(** * Verification of the move search of [players.py]

    The AI player of the generalised tic-tac-toe game: candidate
    enumeration ([AI.get_possible_moves]), top-level selection
    ([AI.get_move]) and the depth-limited search with cutoffs
    ([AI.minimax]).

    The class [Board] (module [board]) is imported by [players.py] and is
    not part of the sources at hand; the search only talks to it through
    a handful of methods, which are taken here as the operations of a
    type class.  Heuristic values and static scores are integers; the two
    terminal scores [float('inf')] and [float('-inf')] are the two extra
    points of [Score]. *)

From Stdlib Require Import ZArith List Bool Lia.
From Stdlib Require Import Sorting.Sorted Sorting.Permutation.
From Stdlib Require Import Orders OrdersTac RelationClasses Morphisms.
Import ListNotations.
Open Scope Z_scope.

(** ** Data *)

(** The two marks, ['X'] (minimizer) and ['O'] (maximizer). *)
Inductive Mark : Type := X | O.

Definition mark_eqb (a b : Mark) : bool :=
  match a, b with
  | X, X | O, O => true
  | _, _ => false
  end.

(** [(tile_x, tile_y)] *)
Definition Pos : Type := Z * Z.

(** [(tile_x, tile_y, mark)] *)
Definition Move : Type := Z * Z * Mark.

Definition move_eqb (a b : Move) : bool :=
  let '(ax, ay, am) := a in
  let '(bx, by_, bm) := b in
  (ax =? bx) && (ay =? by_) && mark_eqb am bm.

(** An entry of a candidate list: [((score_X, score_O), move)]. *)
Definition Cand : Type := (Z * Z) * Move.

Definition key_x (c : Cand) : Z := fst (fst c).
Definition key_o (c : Cand) : Z := snd (fst c).

(** Scores handled by the search: a number, or one of the two infinities. *)
Inductive Score : Type := NegInf | Num (z : Z) | PosInf.

(** [a < b] on scores. *)
Definition score_ltb (a b : Score) : bool :=
  match a, b with
  | NegInf, NegInf => false
  | NegInf, _ => true
  | Num _, NegInf => false
  | Num x, Num y => x <? y
  | Num _, PosInf => true
  | PosInf, _ => false
  end.

(** [a > b] on scores. *)
Definition score_gtb (a b : Score) : bool := score_ltb b a.

(** ** Python list operations used by the search *)

(** [l[:k]] *)
Definition slice_to {A : Type} (l : list A) (k : Z) : list A :=
  if 0 <=? k then firstn (Z.to_nat k) l
  else firstn (Z.to_nat (Z.of_nat (length l) + k)) l.

(** [l[k:]] *)
Definition slice_from {A : Type} (l : list A) (k : Z) : list A :=
  if 0 <=? k then skipn (Z.to_nat k) l
  else skipn (Z.to_nat (Z.of_nat (length l) + k)) l.

(** [len(l)//2] *)
Definition half_len {A : Type} (l : list A) : Z := Z.of_nat (length l) / 2.

(** [sorted(l, key=key)]: the stable sort, ascending in [key]. *)
Fixpoint insert_by {A : Type} (key : A -> Z) (a : A) (l : list A) : list A :=
  match l with
  | [] => [a]
  | b :: t => if key a <=? key b then a :: b :: t else b :: insert_by key a t
  end.

Fixpoint sorted {A : Type} (key : A -> Z) (l : list A) : list A :=
  match l with
  | [] => []
  | a :: t => insert_by key a (sorted key t)
  end.

(** [enumerate(l)], with the indices as Python integers. *)
Definition enumerate {A : Type} (l : list A) : list (Z * A) :=
  combine (map Z.of_nat (seq 0 (length l))) l.

(** [range(n)] *)
Definition range (n : nat) : list Z := map Z.of_nat (seq 0 n).

(** ** Vocabulary of the statements *)

(** Order on scores, as propositions. *)
Definition slt (a b : Score) : Prop := score_ltb a b = true.
Definition sle (a b : Score) : Prop := score_ltb b a = false.

(** The bound after seeing [s]: lines 141-142 and 146-147. *)
Definition smax (a s : Score) : Score := if score_gtb s a then s else a.
Definition smin (a s : Score) : Score := if score_ltb s a then s else a.

(** The best score among [choices] for the side to move, starting from
    the worst score for that side. *)
Definition best_of (maximizer : bool) (choices : list (Move * Score)) : Score :=
  fold_left (fun acc c => if maximizer then smax acc (snd c) else smin acc (snd c))
            choices (if maximizer then NegInf else PosInf).

(** How the value [v] found with cutoffs under the bounds [lo] and [hi]
    stands to the value [m] of the search without cutoffs: exact inside
    the bounds, on the far side of [m] outside them. *)
Definition within (lo hi v m : Score) : Prop :=
  (slt v lo -> sle m v) /\ (slt hi v -> sle v m) /\ (sle lo v -> sle v hi -> m = v).

(** The last [n] entries of a list. *)
Definition last_entries {A : Type} (n : nat) (l : list A) : list A :=
  skipn (length l - n) l.

(** The exploration order in the words of the specification: for the
    maximizer, second half of the maximizer list, first half of the
    minimizer list, first half of the maximizer list, remainder of the
    minimizer list; for the minimizer, minimizer first half, maximizer
    second half, minimizer second half, maximizer first half. *)
Definition first_half {A : Type} (l : list A) : list A := slice_to l (half_len l).
Definition second_half {A : Type} (l : list A) : list A := slice_from l (half_len l).

Definition interleave_spec (maximizer : bool) (poss_x poss_o : list Cand)
  : list Cand :=
  if maximizer then
    second_half poss_o ++ first_half poss_x ++ first_half poss_o ++ second_half poss_x
  else
    first_half poss_x ++ second_half poss_o ++ second_half poss_x ++ first_half poss_o.

(** ** The board, as the search sees it *)

(** The methods of [Board] called from [players.py].  [TileState] is
    whatever [update_board] records about a tile so that [undo_change]
    can put it back. *)
Class BoardAPI (Board TileState : Type) : Type := {
  (** [board.tiles]: rows of tiles; only the shape is read *)
  tiles : Board -> list (list TileState);
  (** [board.check_legal(move)] *)
  check_legal : Board -> Move -> bool;
  (** [board.logic[tile_y][tile_x].get_value_mark(mark)] *)
  get_value_mark : Board -> Z -> Z -> Mark -> Z;
  (** [board.update_board(move, graphic=False)]: the board after the
      move and the list [orig_states] of [((tile_x, tile_y), state)] *)
  update_board : Board -> Move -> Board * list (Pos * TileState);
  (** [board.undo_change(orig_states, move)] *)
  undo_change : Board -> list (Pos * TileState) -> Move -> Board;
  (** [board.check_win(move)[0]] *)
  check_win : Board -> Move -> bool;
  (** [Board.score_board(board)] *)
  score_board : Board -> Z
}.

(** What the AI object and the board hold while a search runs. *)
Record AIState (Board : Type) : Type := mkState {
  board : Board;
  minimax_stack_depth : Z
}.
Arguments mkState {Board} _ _.
Arguments board {Board} _.
Arguments minimax_stack_depth {Board} _.

(** Outcome of a call: a value, a raised exception, or no answer within
    the given number of nested calls. *)
Inductive Exn : Type := ValueError.

Inductive Res (A : Type) : Type :=
| Ret (a : A)
| Raise (e : Exn)
| OutOfFuel.
Arguments Ret {A} _.
Arguments Raise {A} _.
Arguments OutOfFuel {A}.

Section Search.
Context {Board TileState : Type} `{API : BoardAPI Board TileState}.

Local Abbreviation State := (AIState Board).

(** *** [AI.get_possible_moves] *)

(** The double loop over [board.tiles] filling [possible_moves]. *)
Definition scan_row (b : Board) (mark : Mark) (tile_y : Z) (width : nat)
  : list Cand :=
  flat_map
    (fun tile_x =>
       if check_legal b (tile_x, tile_y, mark) then
         let score_X := get_value_mark b tile_y tile_x X in
         let score_O := get_value_mark b tile_y tile_x O in
         if negb (score_X =? 0) || negb (score_O =? 0)
         then [((score_X, score_O), (tile_x, tile_y, mark))]
         else []
       else [])
    (range width).

Definition possible_moves (b : Board) (mark : Mark) : list Cand :=
  flat_map (fun '(tile_y, row) => scan_row b mark tile_y (length row))
           (enumerate (tiles b)).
..........
GOAL OF THE EXERCISE ::
Could you return the complete set of entries exactly?

COMPLETED EXERCISE ::
(** * Verification of the move search of [players.py]

    The AI player of the generalised tic-tac-toe game: candidate
    enumeration ([AI.get_possible_moves]), top-level selection
    ([AI.get_move]) and the depth-limited search with cutoffs
    ([AI.minimax]).

    The class [Board] (module [board]) is imported by [players.py] and is
    not part of the sources at hand; the search only talks to it through
    a handful of methods, which are taken here as the operations of a
    type class.  Heuristic values and static scores are integers; the two
    terminal scores [float('inf')] and [float('-inf')] are the two extra
    points of [Score]. *)

From Stdlib Require Import ZArith List Bool Lia.
From Stdlib Require Import Sorting.Sorted Sorting.Permutation.
From Stdlib Require Import Orders OrdersTac RelationClasses Morphisms.
Import ListNotations.
Open Scope Z_scope.

(** ** Data *)

(** The two marks, ['X'] (minimizer) and ['O'] (maximizer). *)
Inductive Mark : Type := X | O.

Definition mark_eqb (a b : Mark) : bool :=
  match a, b with
  | X, X | O, O => true
  | _, _ => false
  end.

(** [(tile_x, tile_y)] *)
Definition Pos : Type := Z * Z.

(** [(tile_x, tile_y, mark)] *)
Definition Move : Type := Z * Z * Mark.

Definition move_eqb (a b : Move) : bool :=
  let '(ax, ay, am) := a in
  let '(bx, by_, bm) := b in
  (ax =? bx) && (ay =? by_) && mark_eqb am bm.

(** An entry of a candidate list: [((score_X, score_O), move)]. *)
Definition Cand : Type := (Z * Z) * Move.

Definition key_x (c : Cand) : Z := fst (fst c).
Definition key_o (c : Cand) : Z := snd (fst c).

(** Scores handled by the search: a number, or one of the two infinities. *)
Inductive Score : Type := NegInf | Num (z : Z) | PosInf.

(** [a < b] on scores. *)
Definition score_ltb (a b : Score) : bool :=
  match a, b with
  | NegInf, NegInf => false
  | NegInf, _ => true
  | Num _, NegInf => false
  | Num x, Num y => x <? y
  | Num _, PosInf => true
  | PosInf, _ => false
  end.

(** [a > b] on scores. *)
Definition score_gtb (a b : Score) : bool := score_ltb b a.

(** ** Python list operations used by the search *)

(** [l[:k]] *)
Definition slice_to {A : Type} (l : list A) (k : Z) : list A :=
  if 0 <=? k then firstn (Z.to_nat k) l
  else firstn (Z.to_nat (Z.of_nat (length l) + k)) l.

(** [l[k:]] *)
Definition slice_from {A : Type} (l : list A) (k : Z) : list A :=
  if 0 <=? k then skipn (Z.to_nat k) l
  else skipn (Z.to_nat (Z.of_nat (length l) + k)) l.

(** [len(l)//2] *)
Definition half_len {A : Type} (l : list A) : Z := Z.of_nat (length l) / 2.

(** [sorted(l, key=key)]: the stable sort, ascending in [key]. *)
Fixpoint insert_by {A : Type} (key : A -> Z) (a : A) (l : list A) : list A :=
  match l with
  | [] => [a]
  | b :: t => if key a <=? key b then a :: b :: t else b :: insert_by key a t
  end.

Fixpoint sorted {A : Type} (key : A -> Z) (l : list A) : list A :=
  match l with
  | [] => []
  | a :: t => insert_by key a (sorted key t)
  end.

(** [enumerate(l)], with the indices as Python integers. *)
Definition enumerate {A : Type} (l : list A) : list (Z * A) :=
  combine (map Z.of_nat (seq 0 (length l))) l.

(** [range(n)] *)
Definition range (n : nat) : list Z := map Z.of_nat (seq 0 n).

(** ** Vocabulary of the statements *)

(** Order on scores, as propositions. *)
Definition slt (a b : Score) : Prop := score_ltb a b = true.
Definition sle (a b : Score) : Prop := score_ltb b a = false.

(** The bound after seeing [s]: lines 141-142 and 146-147. *)
Definition smax (a s : Score) : Score := if score_gtb s a then s else a.
Definition smin (a s : Score) : Score := if score_ltb s a then s else a.

(** The best score among [choices] for the side to move, starting from
    the worst score for that side. *)
Definition best_of (maximizer : bool) (choices : list (Move * Score)) : Score :=
  fold_left (fun acc c => if maximizer then smax acc (snd c) else smin acc (snd c))
            choices (if maximizer then NegInf else PosInf).

(** How the value [v] found with cutoffs under the bounds [lo] and [hi]
    stands to the value [m] of the search without cutoffs: exact inside
    the bounds, on the far side of [m] outside them. *)
Definition within (lo hi v m : Score) : Prop :=
  (slt v lo -> sle m v) /\ (slt hi v -> sle v m) /\ (sle lo v -> sle v hi -> m = v).

(** The last [n] entries of a list. *)
Definition last_entries {A : Type} (n : nat) (l : list A) : list A :=
  skipn (length l - n) l.

(** The exploration order in the words of the specification: for the
    maximizer, second half of the maximizer list, first half of the
    minimizer list, first half of the maximizer list, remainder of the
    minimizer list; for the minimizer, minimizer first half, maximizer
    second half, minimizer second half, maximizer first half. *)
Definition first_half {A : Type} (l : list A) : list A := slice_to l (half_len l).
Definition second_half {A : Type} (l : list A) : list A := slice_from l (half_len l).

Definition interleave_spec (maximizer : bool) (poss_x poss_o : list Cand)
  : list Cand :=
  if maximizer then
    second_half poss_o ++ first_half poss_x ++ first_half poss_o ++ second_half poss_x
  else
    first_half poss_x ++ second_half poss_o ++ second_half poss_x ++ first_half poss_o.

(** ** The board, as the search sees it *)

(** The methods of [Board] called from [players.py].  [TileState] is
    whatever [update_board] records about a tile so that [undo_change]
    can put it back. *)
Class BoardAPI (Board TileState : Type) : Type := {
  (** [board.tiles]: rows of tiles; only the shape is read *)
  tiles : Board -> list (list TileState);
  (** [board.check_legal(move)] *)
  check_legal : Board -> Move -> bool;
  (** [board.logic[tile_y][tile_x].get_value_mark(mark)] *)
  get_value_mark : Board -> Z -> Z -> Mark -> Z;
  (** [board.update_board(move, graphic=False)]: the board after the
      move and the list [orig_states] of [((tile_x, tile_y), state)] *)
  update_board : Board -> Move -> Board * list (Pos * TileState);
  (** [board.undo_change(orig_states, move)] *)
  undo_change : Board -> list (Pos * TileState) -> Move -> Board;
  (** [board.check_win(move)[0]] *)
  check_win : Board -> Move -> bool;
  (** [Board.score_board(board)] *)
  score_board : Board -> Z
}.

(** What the AI object and the board hold while a search runs. *)
Record AIState (Board : Type) : Type := mkState {
  board : Board;
  minimax_stack_depth : Z
}.
Arguments mkState {Board} _ _.
Arguments board {Board} _.
Arguments minimax_stack_depth {Board} _.

(** Outcome of a call: a value, a raised exception, or no answer within
    the given number of nested calls. *)
Inductive Exn : Type := ValueError.

Inductive Res (A : Type) : Type :=
| Ret (a : A)
| Raise (e : Exn)
| OutOfFuel.
Arguments Ret {A} _.
Arguments Raise {A} _.
Arguments OutOfFuel {A}.

Section Search.
Context {Board TileState : Type} `{API : BoardAPI Board TileState}.

Local Abbreviation State := (AIState Board).

(** *** [AI.get_possible_moves] *)

(** The double loop over [board.tiles] filling [possible_moves]. *)
Definition scan_row (b : Board) (mark : Mark) (tile_y : Z) (width : nat)
  : list Cand :=
  flat_map
    (fun tile_x =>
       if check_legal b (tile_x, tile_y, mark) then
         let score_X := get_value_mark b tile_y tile_x X in
         let score_O := get_value_mark b tile_y tile_x O in
         if negb (score_X =? 0) || negb (score_O =? 0)
         then [((score_X, score_O), (tile_x, tile_y, mark))]
         else []
       else [])
    (range width).

Definition possible_moves (b : Board) (mark : Mark) : list Cand :=
  flat_map (fun '(tile_y, row) => scan_row b mark tile_y (length row))
           (enumerate (tiles b)).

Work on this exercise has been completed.